§ TASK DESCRIPTION: Scan the data below and copy each line where "Hbatch" occurs.

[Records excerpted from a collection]
━━━━━━━━━━━━━━━━━━━━
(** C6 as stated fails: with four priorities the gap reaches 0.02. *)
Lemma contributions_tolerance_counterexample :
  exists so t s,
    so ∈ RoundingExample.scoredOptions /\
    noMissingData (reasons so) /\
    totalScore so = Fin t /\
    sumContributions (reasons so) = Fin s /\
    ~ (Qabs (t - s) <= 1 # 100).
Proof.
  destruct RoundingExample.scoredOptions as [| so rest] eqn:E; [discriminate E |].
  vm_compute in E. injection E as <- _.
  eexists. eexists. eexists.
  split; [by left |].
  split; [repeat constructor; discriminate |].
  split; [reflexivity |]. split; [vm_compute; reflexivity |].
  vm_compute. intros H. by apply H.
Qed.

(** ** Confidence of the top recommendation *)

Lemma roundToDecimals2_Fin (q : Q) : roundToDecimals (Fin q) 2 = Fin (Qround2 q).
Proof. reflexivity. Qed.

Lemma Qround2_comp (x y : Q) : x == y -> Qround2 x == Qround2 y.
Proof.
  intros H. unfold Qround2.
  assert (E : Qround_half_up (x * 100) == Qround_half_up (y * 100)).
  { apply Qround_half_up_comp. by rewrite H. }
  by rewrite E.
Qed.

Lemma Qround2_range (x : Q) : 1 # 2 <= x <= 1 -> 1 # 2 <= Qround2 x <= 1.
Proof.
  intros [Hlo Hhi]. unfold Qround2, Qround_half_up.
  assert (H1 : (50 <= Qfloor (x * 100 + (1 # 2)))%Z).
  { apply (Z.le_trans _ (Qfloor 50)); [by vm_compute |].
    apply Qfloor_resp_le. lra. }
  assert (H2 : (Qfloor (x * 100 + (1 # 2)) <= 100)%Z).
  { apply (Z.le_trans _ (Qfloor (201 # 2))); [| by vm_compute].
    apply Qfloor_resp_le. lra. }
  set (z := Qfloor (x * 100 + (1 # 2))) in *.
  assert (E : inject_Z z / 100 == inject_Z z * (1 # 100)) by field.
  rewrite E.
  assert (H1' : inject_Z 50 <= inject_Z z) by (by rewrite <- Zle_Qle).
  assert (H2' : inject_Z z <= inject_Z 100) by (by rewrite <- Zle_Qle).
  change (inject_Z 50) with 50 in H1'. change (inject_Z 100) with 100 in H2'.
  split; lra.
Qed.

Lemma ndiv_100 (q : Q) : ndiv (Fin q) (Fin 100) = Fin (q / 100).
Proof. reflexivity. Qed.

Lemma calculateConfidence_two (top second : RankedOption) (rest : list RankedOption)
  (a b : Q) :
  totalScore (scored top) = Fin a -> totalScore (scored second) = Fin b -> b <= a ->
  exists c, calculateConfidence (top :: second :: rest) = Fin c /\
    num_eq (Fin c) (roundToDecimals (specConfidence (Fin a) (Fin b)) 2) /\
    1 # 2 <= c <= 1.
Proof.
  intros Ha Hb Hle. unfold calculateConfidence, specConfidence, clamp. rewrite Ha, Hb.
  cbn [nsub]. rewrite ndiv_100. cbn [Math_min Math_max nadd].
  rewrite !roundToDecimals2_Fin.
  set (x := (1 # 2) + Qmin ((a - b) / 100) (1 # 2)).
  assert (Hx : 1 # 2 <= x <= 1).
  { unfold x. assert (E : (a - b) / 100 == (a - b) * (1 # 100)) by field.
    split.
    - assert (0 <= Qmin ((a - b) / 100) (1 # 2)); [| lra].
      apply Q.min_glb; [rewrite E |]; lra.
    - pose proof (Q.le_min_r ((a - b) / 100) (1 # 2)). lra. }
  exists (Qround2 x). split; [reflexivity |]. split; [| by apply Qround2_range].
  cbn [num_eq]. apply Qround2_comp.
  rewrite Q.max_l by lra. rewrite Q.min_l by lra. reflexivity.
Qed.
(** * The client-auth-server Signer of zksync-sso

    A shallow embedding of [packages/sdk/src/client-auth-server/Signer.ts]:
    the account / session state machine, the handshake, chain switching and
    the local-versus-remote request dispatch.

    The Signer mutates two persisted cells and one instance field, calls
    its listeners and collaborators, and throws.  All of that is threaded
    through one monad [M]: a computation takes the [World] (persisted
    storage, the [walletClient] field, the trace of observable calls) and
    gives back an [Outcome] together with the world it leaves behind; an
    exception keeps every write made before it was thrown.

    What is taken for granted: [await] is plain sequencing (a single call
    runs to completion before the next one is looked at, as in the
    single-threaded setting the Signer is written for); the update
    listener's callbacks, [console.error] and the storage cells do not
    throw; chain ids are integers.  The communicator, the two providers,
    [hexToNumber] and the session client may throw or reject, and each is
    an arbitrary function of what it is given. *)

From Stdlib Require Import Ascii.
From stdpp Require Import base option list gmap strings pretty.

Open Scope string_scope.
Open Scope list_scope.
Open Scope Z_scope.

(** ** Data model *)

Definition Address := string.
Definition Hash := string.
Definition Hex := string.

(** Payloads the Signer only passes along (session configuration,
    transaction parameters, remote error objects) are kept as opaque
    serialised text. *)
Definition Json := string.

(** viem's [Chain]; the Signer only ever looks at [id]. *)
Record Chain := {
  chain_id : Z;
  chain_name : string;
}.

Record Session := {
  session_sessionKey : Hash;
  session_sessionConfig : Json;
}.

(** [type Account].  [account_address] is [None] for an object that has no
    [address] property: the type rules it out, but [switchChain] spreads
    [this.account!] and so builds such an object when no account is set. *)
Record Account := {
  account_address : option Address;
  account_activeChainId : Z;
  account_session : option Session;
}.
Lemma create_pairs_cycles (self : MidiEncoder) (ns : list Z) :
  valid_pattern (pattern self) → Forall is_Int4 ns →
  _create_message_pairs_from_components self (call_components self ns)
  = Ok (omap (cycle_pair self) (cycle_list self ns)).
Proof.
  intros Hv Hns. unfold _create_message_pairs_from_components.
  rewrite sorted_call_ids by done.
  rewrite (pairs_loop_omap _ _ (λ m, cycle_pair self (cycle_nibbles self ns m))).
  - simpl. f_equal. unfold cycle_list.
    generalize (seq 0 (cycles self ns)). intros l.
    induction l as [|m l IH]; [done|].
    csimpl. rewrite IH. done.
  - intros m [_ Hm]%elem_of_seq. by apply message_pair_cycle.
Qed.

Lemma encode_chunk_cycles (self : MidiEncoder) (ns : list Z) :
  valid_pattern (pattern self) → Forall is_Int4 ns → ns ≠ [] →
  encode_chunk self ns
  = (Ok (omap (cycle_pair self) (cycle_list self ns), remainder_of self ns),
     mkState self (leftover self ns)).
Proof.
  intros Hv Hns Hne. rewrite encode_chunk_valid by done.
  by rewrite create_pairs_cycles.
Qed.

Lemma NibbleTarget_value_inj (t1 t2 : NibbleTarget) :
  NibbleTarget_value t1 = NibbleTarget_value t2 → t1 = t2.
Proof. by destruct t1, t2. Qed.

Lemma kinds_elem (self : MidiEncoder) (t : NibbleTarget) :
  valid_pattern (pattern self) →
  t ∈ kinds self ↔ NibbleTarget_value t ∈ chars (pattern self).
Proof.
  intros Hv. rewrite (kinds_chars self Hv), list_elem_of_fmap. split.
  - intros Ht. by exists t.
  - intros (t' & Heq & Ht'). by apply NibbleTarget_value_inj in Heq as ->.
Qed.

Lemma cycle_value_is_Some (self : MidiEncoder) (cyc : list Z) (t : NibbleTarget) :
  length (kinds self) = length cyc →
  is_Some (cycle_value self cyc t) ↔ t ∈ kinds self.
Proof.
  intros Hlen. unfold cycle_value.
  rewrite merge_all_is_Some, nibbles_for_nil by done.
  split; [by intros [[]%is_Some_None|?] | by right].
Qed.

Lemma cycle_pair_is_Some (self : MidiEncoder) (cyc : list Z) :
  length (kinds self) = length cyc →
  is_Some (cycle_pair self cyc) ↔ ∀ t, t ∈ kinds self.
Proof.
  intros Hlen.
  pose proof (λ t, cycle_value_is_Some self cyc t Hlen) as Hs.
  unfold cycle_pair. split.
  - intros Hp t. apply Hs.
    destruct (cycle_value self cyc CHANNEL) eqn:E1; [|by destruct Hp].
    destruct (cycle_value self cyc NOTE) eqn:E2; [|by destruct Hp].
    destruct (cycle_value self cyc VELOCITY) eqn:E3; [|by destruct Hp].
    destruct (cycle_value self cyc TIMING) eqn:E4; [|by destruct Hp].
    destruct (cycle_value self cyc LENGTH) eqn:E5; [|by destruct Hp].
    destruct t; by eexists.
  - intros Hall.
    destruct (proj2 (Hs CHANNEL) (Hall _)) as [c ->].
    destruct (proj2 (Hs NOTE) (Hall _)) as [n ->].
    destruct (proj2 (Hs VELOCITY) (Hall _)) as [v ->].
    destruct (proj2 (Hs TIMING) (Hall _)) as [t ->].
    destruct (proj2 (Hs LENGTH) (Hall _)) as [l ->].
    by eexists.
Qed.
━━━━━━━━━━━━━━━━━━━━
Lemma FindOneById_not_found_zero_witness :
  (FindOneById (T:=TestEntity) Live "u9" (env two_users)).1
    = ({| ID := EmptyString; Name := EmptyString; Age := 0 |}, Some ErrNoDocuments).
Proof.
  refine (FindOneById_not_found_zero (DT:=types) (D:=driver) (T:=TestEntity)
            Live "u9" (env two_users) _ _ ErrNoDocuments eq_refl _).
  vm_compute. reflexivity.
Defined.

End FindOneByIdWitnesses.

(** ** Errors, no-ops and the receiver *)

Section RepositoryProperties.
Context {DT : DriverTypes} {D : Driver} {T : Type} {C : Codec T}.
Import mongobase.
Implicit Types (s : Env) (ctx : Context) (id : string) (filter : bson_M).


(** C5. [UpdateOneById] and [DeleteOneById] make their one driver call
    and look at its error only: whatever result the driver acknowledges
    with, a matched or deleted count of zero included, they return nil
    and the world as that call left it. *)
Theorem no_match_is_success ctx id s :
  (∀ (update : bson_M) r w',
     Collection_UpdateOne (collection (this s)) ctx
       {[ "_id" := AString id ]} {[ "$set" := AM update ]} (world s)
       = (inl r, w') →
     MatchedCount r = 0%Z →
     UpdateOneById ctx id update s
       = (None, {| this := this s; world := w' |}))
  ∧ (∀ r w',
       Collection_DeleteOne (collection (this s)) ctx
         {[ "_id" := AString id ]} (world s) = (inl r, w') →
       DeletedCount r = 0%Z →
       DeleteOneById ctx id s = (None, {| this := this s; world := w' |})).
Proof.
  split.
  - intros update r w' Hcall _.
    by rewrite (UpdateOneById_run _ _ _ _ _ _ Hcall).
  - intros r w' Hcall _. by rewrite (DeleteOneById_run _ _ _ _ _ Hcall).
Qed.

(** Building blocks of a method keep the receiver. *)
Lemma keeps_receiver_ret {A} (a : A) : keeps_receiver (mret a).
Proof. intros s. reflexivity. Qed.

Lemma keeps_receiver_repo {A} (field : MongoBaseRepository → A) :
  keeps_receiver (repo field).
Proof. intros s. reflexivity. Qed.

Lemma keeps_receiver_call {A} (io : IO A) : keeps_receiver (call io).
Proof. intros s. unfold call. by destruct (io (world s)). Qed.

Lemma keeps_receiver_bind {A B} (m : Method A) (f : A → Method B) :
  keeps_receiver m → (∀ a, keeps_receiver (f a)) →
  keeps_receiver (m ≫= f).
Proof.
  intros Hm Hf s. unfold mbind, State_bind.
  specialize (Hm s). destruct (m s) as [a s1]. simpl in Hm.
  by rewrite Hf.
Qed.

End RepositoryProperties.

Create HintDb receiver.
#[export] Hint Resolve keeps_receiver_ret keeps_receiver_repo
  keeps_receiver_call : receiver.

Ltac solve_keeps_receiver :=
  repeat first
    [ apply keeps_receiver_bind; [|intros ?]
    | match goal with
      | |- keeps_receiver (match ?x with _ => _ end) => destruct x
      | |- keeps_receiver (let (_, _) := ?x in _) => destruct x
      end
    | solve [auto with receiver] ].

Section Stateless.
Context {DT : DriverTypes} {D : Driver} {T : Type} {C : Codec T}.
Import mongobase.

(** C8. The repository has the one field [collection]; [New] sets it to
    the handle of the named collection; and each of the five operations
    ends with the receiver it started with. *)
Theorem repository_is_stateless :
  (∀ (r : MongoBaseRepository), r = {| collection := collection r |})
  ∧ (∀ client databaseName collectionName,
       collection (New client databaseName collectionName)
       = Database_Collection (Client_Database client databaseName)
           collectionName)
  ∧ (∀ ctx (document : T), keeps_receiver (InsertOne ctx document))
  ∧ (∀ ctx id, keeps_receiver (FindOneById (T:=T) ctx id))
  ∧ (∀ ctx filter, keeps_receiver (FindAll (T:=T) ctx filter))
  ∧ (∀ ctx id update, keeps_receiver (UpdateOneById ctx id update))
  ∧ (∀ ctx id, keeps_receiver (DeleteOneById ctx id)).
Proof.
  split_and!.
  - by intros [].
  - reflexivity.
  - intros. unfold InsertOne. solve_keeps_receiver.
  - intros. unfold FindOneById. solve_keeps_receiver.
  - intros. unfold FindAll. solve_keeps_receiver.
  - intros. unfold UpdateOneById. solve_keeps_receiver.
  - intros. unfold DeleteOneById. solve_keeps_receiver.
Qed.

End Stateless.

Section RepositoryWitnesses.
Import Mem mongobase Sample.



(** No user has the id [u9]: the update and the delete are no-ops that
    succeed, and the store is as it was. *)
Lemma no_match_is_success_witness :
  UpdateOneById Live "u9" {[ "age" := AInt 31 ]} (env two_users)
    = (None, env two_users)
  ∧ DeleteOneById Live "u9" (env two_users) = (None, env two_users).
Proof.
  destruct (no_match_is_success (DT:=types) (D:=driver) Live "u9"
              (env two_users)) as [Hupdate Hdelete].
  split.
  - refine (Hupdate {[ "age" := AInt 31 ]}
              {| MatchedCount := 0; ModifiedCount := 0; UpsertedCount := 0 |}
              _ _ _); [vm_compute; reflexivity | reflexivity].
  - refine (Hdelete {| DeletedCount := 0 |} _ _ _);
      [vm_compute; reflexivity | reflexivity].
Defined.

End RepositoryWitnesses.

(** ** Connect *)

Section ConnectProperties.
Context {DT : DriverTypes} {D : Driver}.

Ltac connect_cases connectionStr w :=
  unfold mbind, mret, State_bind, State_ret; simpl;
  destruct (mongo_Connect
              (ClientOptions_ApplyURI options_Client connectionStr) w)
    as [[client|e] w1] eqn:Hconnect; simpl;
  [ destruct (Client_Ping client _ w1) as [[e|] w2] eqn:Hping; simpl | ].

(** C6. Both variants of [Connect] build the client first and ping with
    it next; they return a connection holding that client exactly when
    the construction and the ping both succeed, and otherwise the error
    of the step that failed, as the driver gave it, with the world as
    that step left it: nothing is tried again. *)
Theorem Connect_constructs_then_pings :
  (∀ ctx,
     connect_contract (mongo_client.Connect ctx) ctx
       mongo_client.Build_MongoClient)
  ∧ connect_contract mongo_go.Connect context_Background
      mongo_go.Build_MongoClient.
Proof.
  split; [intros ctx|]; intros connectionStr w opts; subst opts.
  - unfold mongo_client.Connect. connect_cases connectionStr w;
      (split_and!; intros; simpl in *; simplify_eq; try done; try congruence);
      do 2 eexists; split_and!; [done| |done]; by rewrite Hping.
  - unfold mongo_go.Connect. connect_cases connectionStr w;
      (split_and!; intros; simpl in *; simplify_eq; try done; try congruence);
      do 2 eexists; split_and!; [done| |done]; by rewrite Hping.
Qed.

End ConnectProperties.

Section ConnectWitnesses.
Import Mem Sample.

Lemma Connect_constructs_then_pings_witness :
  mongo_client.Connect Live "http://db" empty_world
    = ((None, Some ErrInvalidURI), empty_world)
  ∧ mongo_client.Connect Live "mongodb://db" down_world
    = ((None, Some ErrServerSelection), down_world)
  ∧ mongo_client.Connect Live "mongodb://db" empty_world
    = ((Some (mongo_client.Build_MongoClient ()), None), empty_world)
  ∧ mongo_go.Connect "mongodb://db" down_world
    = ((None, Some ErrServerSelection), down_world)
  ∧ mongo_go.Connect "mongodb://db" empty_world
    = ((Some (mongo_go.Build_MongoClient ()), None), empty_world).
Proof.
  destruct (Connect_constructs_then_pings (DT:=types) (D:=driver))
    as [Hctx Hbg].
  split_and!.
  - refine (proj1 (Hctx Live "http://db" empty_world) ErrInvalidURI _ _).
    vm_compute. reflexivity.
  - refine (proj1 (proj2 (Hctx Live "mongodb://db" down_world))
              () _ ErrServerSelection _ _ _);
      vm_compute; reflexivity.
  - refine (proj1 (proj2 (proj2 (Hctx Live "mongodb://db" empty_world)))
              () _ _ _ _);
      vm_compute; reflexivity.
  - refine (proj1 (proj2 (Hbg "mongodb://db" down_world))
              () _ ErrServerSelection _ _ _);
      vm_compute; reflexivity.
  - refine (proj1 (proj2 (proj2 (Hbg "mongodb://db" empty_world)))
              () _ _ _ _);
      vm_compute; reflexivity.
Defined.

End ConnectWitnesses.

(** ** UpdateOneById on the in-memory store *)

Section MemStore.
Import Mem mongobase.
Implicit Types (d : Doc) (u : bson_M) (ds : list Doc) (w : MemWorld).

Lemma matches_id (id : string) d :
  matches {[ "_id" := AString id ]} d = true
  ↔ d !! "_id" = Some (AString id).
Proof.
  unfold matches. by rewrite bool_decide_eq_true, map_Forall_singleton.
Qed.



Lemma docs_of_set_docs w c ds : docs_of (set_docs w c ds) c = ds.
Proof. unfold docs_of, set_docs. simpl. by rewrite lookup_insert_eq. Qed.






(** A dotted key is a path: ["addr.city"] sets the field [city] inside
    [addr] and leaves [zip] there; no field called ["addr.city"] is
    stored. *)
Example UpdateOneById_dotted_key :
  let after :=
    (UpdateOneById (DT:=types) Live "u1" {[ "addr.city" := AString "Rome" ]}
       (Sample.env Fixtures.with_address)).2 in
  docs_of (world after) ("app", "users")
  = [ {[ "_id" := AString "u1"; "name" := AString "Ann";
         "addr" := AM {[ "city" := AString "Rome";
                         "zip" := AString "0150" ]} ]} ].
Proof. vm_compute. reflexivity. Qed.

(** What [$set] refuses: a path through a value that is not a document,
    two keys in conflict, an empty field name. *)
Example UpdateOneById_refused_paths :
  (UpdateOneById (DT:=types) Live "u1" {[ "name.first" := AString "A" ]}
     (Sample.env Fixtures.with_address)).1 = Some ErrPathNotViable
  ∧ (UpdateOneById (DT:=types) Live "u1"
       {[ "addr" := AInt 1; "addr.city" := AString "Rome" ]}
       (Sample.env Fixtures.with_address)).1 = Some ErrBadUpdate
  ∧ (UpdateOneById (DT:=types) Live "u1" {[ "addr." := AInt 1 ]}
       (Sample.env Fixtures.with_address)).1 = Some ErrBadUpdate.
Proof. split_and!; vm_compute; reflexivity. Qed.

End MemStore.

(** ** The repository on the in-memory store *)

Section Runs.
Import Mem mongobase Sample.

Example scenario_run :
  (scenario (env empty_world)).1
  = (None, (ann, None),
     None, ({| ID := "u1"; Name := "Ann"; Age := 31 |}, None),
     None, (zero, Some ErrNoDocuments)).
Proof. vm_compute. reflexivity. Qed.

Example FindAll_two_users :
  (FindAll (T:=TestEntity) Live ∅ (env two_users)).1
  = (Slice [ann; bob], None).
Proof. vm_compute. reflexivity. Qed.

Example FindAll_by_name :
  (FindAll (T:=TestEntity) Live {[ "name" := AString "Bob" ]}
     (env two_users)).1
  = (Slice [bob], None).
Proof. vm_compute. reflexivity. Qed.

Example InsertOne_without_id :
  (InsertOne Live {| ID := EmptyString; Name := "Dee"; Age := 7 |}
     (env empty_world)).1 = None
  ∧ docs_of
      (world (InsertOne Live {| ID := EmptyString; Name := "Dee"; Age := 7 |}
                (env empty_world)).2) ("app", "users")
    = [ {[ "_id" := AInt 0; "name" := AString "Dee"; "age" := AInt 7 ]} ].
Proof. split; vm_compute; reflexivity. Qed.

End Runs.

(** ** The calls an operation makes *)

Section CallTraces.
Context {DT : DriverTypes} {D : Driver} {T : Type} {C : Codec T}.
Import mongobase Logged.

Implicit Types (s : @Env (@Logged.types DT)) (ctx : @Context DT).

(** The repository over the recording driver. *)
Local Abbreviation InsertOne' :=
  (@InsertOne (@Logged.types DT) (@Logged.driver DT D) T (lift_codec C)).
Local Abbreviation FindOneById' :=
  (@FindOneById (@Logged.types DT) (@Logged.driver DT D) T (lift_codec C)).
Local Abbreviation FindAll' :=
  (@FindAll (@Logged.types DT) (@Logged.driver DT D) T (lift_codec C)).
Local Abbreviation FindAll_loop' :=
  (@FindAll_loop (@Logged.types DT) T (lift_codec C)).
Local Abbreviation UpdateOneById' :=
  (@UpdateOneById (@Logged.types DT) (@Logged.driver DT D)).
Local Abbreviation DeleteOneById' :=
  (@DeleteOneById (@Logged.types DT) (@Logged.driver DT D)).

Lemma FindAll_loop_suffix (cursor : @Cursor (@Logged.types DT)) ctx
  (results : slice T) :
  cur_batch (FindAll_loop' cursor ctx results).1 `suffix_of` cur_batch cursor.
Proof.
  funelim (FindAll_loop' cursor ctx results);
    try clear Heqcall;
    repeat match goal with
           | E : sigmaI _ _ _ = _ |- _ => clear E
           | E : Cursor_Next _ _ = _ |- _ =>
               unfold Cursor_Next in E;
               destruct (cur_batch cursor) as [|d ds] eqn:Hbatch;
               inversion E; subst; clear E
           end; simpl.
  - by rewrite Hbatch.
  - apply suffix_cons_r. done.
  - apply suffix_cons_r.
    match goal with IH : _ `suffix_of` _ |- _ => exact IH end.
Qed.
━━━━━━━━━━━━━━━━━━━━
§ ANSWER TO THE PROBLEM:
               destruct (cur_batch cursor) as [|d ds] eqn:Hbatch;
  - by rewrite Hbatch.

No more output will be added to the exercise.